Each time a word occurred in a document, we contribute to its bias. In our preliminary tests with clients, we found that it’s much worse to get the polarity completely wrong (Positive, Negative), than it is to mistake a sentiment-laden response as Neutral. To capture this preference, we impose a large bias penalty whenever the polarity is mistaken and a small penalty whenever the algorithm misclassifies Neutral.
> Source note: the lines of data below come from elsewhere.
(* ===== verification/DirectLink.v ===== *)
(** * One end of the exchange of a direct send ([direct/session.ts], [Link])

    The errors of a session, the link that counts indexes and says [stop] at most
    once, and the watcher of the connection. The exchange's [send] calls run one
    after another; [gone] counts those that have settled. *)

From S2P Require Import Prelude JsString Utf8 Bytes Json Security DirectConfig Messages Failure.
From S2P Require Transfer Peer.

(** ** Failures *)

Inductive DirectFailure : Type :=
  | Cancelled | PeerCancelled | Declined | Unsupported | PeerUnsupported | Protocol | PeerFailed | PeerStorage
  | NoRelay | ConnectFailed | Lost | Expired | Network | SourceFailed | TooBig | Verification | Storage.

#[global] Instance DirectFailure_eq_dec : EqDecision DirectFailure.
Proof. solve_decision. Defined.

Definition failure_name (k : DirectFailure) : string :=
  match k with
  | Cancelled => "cancelled" | PeerCancelled => "peer-cancelled" | Declined => "declined" | Unsupported => "unsupported"
  | PeerUnsupported => "peer-unsupported" | Protocol => "protocol" | PeerFailed => "peer-failed" | PeerStorage => "peer-storage"
  | NoRelay => "no-relay" | ConnectFailed => "connect" | Lost => "lost" | Expired => "expired" | Network => "network"
  | SourceFailed => "source" | TooBig => "too-big" | Verification => "verification" | Storage => "storage"
  end.

Record DirectError := mkDirectError { d_kind : DirectFailure; d_message : string }.

(** [new DirectError(kind)]: the kind is the message. *)
Definition direct_error (k : DirectFailure) : DirectError := mkDirectError k (failure_name k).

(** What a [catch] can find. *)
Inductive caught : Type :=
  | CDirect (e : DirectError) | CTransfer (e : Transfer.TransferError) | CError (e : js_error).

Definition exchangeFailure (error : caught) : DirectError :=
  match error with
  | CDirect e => e
  | CTransfer _ => mkDirectError Network "The exchange failed."
  | CError e =>
      match classifyPairingFailure e true with
      | PairingExpired => mkDirectError Expired "The session ended."
      | PairingCancelled => mkDirectError Cancelled "The exchange was cancelled."
      | _ => mkDirectError Network "The exchange failed."
      end
  end.

Definition failureForPeerStop (reason : StopReason) : DirectFailure :=
  match reason with cancelled => PeerCancelled | unsupported => PeerUnsupported | failed => PeerFailed end.

Definition failureForTransfer (error : caught) : DirectError :=
  match error with
  | CDirect e => e
  | CError e => mkDirectError Protocol (message_or "A failure." e)
  | CTransfer (Transfer.mkTransferError kind msg) =>
      match kind with
      | Transfer.Cancelled => direct_error Cancelled
      | Transfer.PeerCancelled => direct_error PeerCancelled
      | Transfer.PeerFailed => direct_error PeerFailed
      | Transfer.PeerStorage => direct_error PeerStorage
      | Transfer.Protocol => mkDirectError Protocol msg
      | Transfer.Closed => mkDirectError Lost "The connection closed."
      | Transfer.FrameSize => mkDirectError Unsupported "The connection cannot carry messages this size."
      | Transfer.Source => mkDirectError SourceFailed msg
      | Transfer.Verification => mkDirectError Verification msg
      | Transfer.Storage => mkDirectError Storage msg
      end
  end.

(** ** [Link] *)

(** [outbox] is what was handed to the exchange, in order; [stopping] the index
    of the stop this end sent. *)
Record Link := mkLink {
  sentCount : Z; receivedCount : Z; stopped : bool; ended : bool; stopping : option nat;
  outbox : list DirectMessage; gone : nat; exchange_closed : bool }.

#[export] Instance Link_eta : Eta Link := λ l,
  mkLink (sentCount l) (receivedCount l) (stopped l) (ended l) (stopping l) (outbox l) (gone l) (exchange_closed l).

Definition link_start : Link := mkLink 0 0 false false None [] 0 false.

Definition is_stop (m : DirectMessage) : bool := match m with Stop _ => true | _ => false end.

(** What [send] gives: a promise for the message at an index, or a refusal. *)
Inductive send_result : Type := SentAt (index : nat) | SendRefused (error : caught).

Definition link_send (m : DirectMessage) (l : Link) : Link * send_result :=
  if ended l then (l, SendRefused (CDirect (mkDirectError Expired "The exchange has ended.")))
  else if stopped l && negb (is_stop m) then (l, SendRefused (CDirect (mkDirectError Cancelled "The exchange has been stopped.")))
  else if messagesPerSide <=? sentCount l then (l, SendRefused (CDirect (mkDirectError Protocol "No messages left.")))
  else match encodeMessage m with
       | Throw msg => (l, SendRefused (CError (PlainError msg)))
       | Ok _ => (l <| sentCount := sentCount l + 1 |> <| outbox := outbox l ++ [m] |>, SentAt (length (outbox l)))
       end.

(** [stop(reason)], with the send it waits for. *)
Definition link_stop (reason : StopReason) (l : Link) : Link * option send_result :=
  if stopped l || ended l || (messagesPerSide <=? sentCount l) then (l, None)
  else
    let '(l, sending) := link_send (Stop reason) (l <| stopped := true |>) in
    (match sending with SentAt i => l <| stopping := Some i |> | SendRefused _ => l end, Some sending).

(** The exchange closes at once, or once the stop has gone. *)
Definition link_end (l : Link) : Link :=
  if ended l then l
  else
    let l := l <| ended := true |> in
    match stopping l with
    | Some i => if (i <? gone l)%nat then l <| exchange_closed := true |> else l
    | None => l <| exchange_closed := true |>
    end.

(** The oldest send on its way settles, either way. *)
Definition link_settles (l : Link) : Link :=
  if (gone l <? length (outbox l))%nat then
    let l := l <| gone := S (gone l) |> in
    if ended l && bool_decide (stopping l = Some (pred (gone l))) then l <| exchange_closed := true |> else l
  else l.

(** What [read] gives once the exchange has a payload: a message with its
    index, or a refusal that is to be answered with [stop] and thrown. *)
Inductive read_result : Type :=
  | Incoming (message : DirectMessage) (index : Z)
  | Refused (stop : StopReason) (error : DirectError).

Section Reading.
Context `{Unicode}.
(** [this.us] and [this.iceAllowlist]. *)
Context (us : Side) (allowlist : list jstr).

Definition them : Side := match us with page => drop | drop => page end.

Definition link_read (payload : bytes) (max : option Z) (l : Link) : Link * read_result :=
  let index := receivedCount l in
  let l := l <| receivedCount := index + 1 |> in
  match decodeMessage payload (mkDecodeContext them index allowlist max) with
  | Bad stop detail => (l, Refused stop (mkDirectError (match stop with unsupported => Unsupported | _ => Protocol end) detail))
  | Read m => (if is_stop m then l <| stopped := true |> else l, Incoming m index)
  end.
End Reading.

(** ** The discipline of a link *)

(** After a stop nothing is sent; a stop this end sent is its last message; the
    counts agree; the exchange stays open while a stop is on its way. *)
Record link_inv (l : Link) : Prop := {
  li_count : sentCount l = zlen (outbox l);
  li_bound : sentCount l <= messagesPerSide;
  li_gone : (gone l <= length (outbox l))%nat;
  li_received : 0 <= receivedCount l;
  li_stop : ∀ i m, outbox l !! i = Some m → is_stop m = true → stopped l = true ∧ stopping l = Some i ∧ length (outbox l) = S i;
  li_stopping : ∀ i, stopping l = Some i → ∃ m, outbox l !! i = Some m ∧ is_stop m = true;
  li_closed : exchange_closed l = true → ended l = true ∧ (∀ i, stopping l = Some i → (i < gone l)%nat);
  li_ended : ended l = true → exchange_closed l = false → ∃ i, stopping l = Some i ∧ (gone l <= i)%nat;
}.

Lemma link_start_inv : link_inv link_start.
Proof. split; cbn; try done. Qed.

(** A message that is no stop is only sent while nothing has stopped the link. *)
Lemma link_send_at m l l' i : link_send m l = (l', SentAt i) →
  ended l = false ∧ (stopped l = true → is_stop m = true) ∧ sentCount l < messagesPerSide ∧ i = length (outbox l) ∧
  l' = l <| sentCount := sentCount l + 1 |> <| outbox := outbox l ++ [m] |> ∧ ∃ b, encodeMessage m = Ok b.
Proof.
  unfold link_send. destruct (ended l); [done|]. destruct (stopped l && negb (is_stop m)) eqn:Es; [done|].
  destruct (messagesPerSide <=? sentCount l) eqn:Ec; [done|]. destruct (encodeMessage m) as [b|] eqn:Em; [|done].
  intros [= <- <-]. bool_prop. split_and!; try done; try lia; [|by exists b].
  intros Hs. rewrite Hs in Es. by apply andb_false_iff in Es as [?|?%negb_false_iff].
Qed.

Lemma link_send_refused m l l' e : link_send m l = (l', SendRefused e) → l' = l.
Proof. unfold link_send. repeat case_match; congruence. Qed.

Lemma link_send_inv m l : is_stop m = false → link_inv l → link_inv (link_send m l).1.
Proof.
  intros Hm Hi. destruct (link_send m l) as [l' [i|e]] eqn:E; cbn [fst]; [|by rewrite (link_send_refused _ _ _ _ E)].
  apply link_send_at in E as (He & Hs & Hc & -> & -> & _). destruct Hi as [Hcnt Hb Hg Hr Hst Hsp Hcl Hen].
  assert (stopped l = false) as Hns by (destruct (stopped l); [by rewrite Hm in Hs; specialize (Hs eq_refl)|done]).
  split; cbn; rewrite ?length_app; cbn; try done; try lia.
  - rewrite zlen_app, Hcnt. done.
  - intros j m' Hj Hm'. apply lookup_app_Some in Hj as [Hj|[_ Hj]]; [destruct (Hst j m' Hj Hm'); congruence|].
    apply list_lookup_singleton_Some in Hj as [_ <-]. congruence.
  - intros j Hj. destruct (Hsp j Hj) as (m' & Hm' & ?). exists m'. split; [by apply lookup_app_l_Some|done].
Qed.

Lemma link_stop_inv reason l : link_inv l → link_inv (link_stop reason l).1.
Proof.
  intros Hi. unfold link_stop. destruct (stopped l || ended l || (messagesPerSide <=? sentCount l)) eqn:Eg; [done|]. bool_prop.
  match goal with |- context [link_send ?m ?l] => destruct (link_send m l) as [l' [i|e]] eqn:E end; cbn [fst].
  - apply link_send_at in E as (He & _ & Hc & -> & -> & _). cbn in *. destruct Hi as [Hcnt Hb Hg Hr Hst Hsp Hcl Hen].
    split; cbn; rewrite ?length_app; cbn; try done; try lia.
    + rewrite zlen_app, Hcnt. done.
    + intros j m' Hj Hm'. apply lookup_app_Some in Hj as [Hj|[Hge Hj]]; [destruct (Hst j m' Hj Hm'); congruence|].
      apply list_lookup_singleton_Some in Hj as [Hz _]. assert (j = length (outbox l)) as -> by lia. split_and!; [done|done|lia].
    + intros j [= <-]. exists (Stop reason). by rewrite lookup_app_r, Nat.sub_diag by lia.
    + intros Hx. destruct (Hcl Hx). congruence.
    + congruence.
  - apply link_send_refused in E as ->. destruct Hi as [Hcnt Hb Hg Hr Hst Hsp Hcl Hen]. split; cbn; try done.
    intros j m' Hj Hm'. destruct (Hst j m' Hj Hm') as (? & ? & ?). congruence.
Qed.

Lemma link_end_inv l : link_inv l → link_inv (link_end l).
Proof.
  intros Hi. unfold link_end. destruct (ended l) eqn:Ee; [done|]. cbn -[Nat.ltb]. destruct Hi as [Hcnt Hb Hg Hr Hst Hsp Hcl Hen].
  destruct (stopping l) as [i|] eqn:Es; [destruct (i <? gone l)%nat eqn:Ei|]; split; cbn; rewrite ?Es; try done; rewrite ?Es in *; try done.
  - intros _. split; [done|]. intros j [= <-]. by apply Nat.ltb_lt.
  - intros Hx. destruct (Hcl Hx) as [Hx' _]. congruence.
  - intros _ _. exists i. split; [done|]. by apply Nat.ltb_ge.
Qed.

Lemma link_settles_inv l : link_inv l → link_inv (link_settles l).
Proof.
  intros Hi. unfold link_settles. destruct (gone l <? length (outbox l))%nat eqn:Eg; [|done]. apply Nat.ltb_lt in Eg. cbn.
  destruct Hi as [Hcnt Hb Hg Hr Hst Hsp Hcl Hen]. destruct (ended l) eqn:Ee; cbn; [case_bool_decide as Es|].
  - split; cbn; try done; try lia; rewrite ?Ee; try done. intros _. split; [done|]. intros i Hi'. assert (i = gone l) as -> by congruence. lia.
  - split; cbn; try done; try lia; rewrite ?Ee; try done.
    + intros Hx. destruct (Hcl Hx) as [_ Hy]. split; [done|]. intros i Hi'. specialize (Hy i Hi'). lia.
    + intros _ Hx. destruct (Hen eq_refl Hx) as (i & Hi' & Hle). exists i. split; [done|].
      assert (gone l ≠ i) by congruence. lia.
  - split; cbn; try done; try lia; rewrite ?Ee; try done. intros Hx. destruct (Hcl Hx) as [Hy _]. congruence.
Qed.

Lemma link_read_inv `{Unicode} us allowlist payload max l : link_inv l → link_inv (link_read us allowlist payload max l).1.
Proof.
  intros Hi. unfold link_read. destruct Hi as [Hcnt Hb Hg Hr Hst Hsp Hcl Hen].
  destruct (decodeMessage _ _) as [m|stop detail]; [destruct (is_stop m)|]; split; cbn; try done; try lia;
    intros j m' Hj Hm'; destruct (Hst j m' Hj Hm') as (? & ? & ?); done.
Qed.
After performing this simple method on all the words across the whole corpora of datasets, we discovered some interesting insights:
Some words that weren’t currently in our lexicon should be added and should be negative. “Nor” is a great example. “Nor” is not inherently a negative word, it doesn’t carry any substantial meaning in isolation. But over all datasets, “nor” was consistently used instead of “or” in highly critical or negative text. So we added nor to our lexicon as a negative word. Other discovered words were more obvious (they were clearly sentiment-laden, but they just weren’t in the original VADER lexicon), for example: prompt, spotty, and intermittent.
Another interesting discovery was that some existing words needed significant adjustment. “Thanks” in particular was a strong example. In the context of surveys, many respondents tend to go on long rants or negative diatribes, yet end their comments with “thank you” or “thanks”. In isolation, “thanks” truly should be a positive word, but we found that it was being considered too positive. By softening the positive score for “thanks” and other similarly biased words, it actually drove up precision and recall for sentiment analysis quality. Likewise “treat” is not inherently negative, and in isolation it may seem entirely positive (a tasty “treat”). But in customer feedback corpora, it was more commonly used to talk about a bad experience (“is this how you treat your customers?”).
By modifying the original VADER lexicon with added words and adjusted word-scores, we were able significantly boost precision and recall over the whole set of corpora.
We measured overall improvement of the system via F1-score: a combination (harmonic mean) of precision and recall. In terms of F1-score, the bias-corrected lexicon actually did a bit worse on negative precision, but saw massive gains in negative recall. Precision and recall are intrinsically linked (it’s quite difficult to improve one without damaging the other). Because we had previously seen that original VADER lexicon had very poor negative recall on survey-style data, we were willing to accept this tradeoff for the benefit of catching more truly negative responses.
Sentiment is a tough problem to crack because it’s still an ill-defined problem and requires human-level context to truly get it right. All things considered, we’re quite happy with our first pass at Sentiment Analysis as a feature. This custom-tuned lexicon is simple to implement, the quality is comparable to many competitors, and the results are highly explainable to our clients. Of course, no model is perfect and there will be times where the algorithm gets it wrong. For those cases, we provided the ability to manually correct the sentiment whenever you disagree with the assigned label. Every correction made gives us critical information with which to improve the algorithm and make it even better for our next iteration.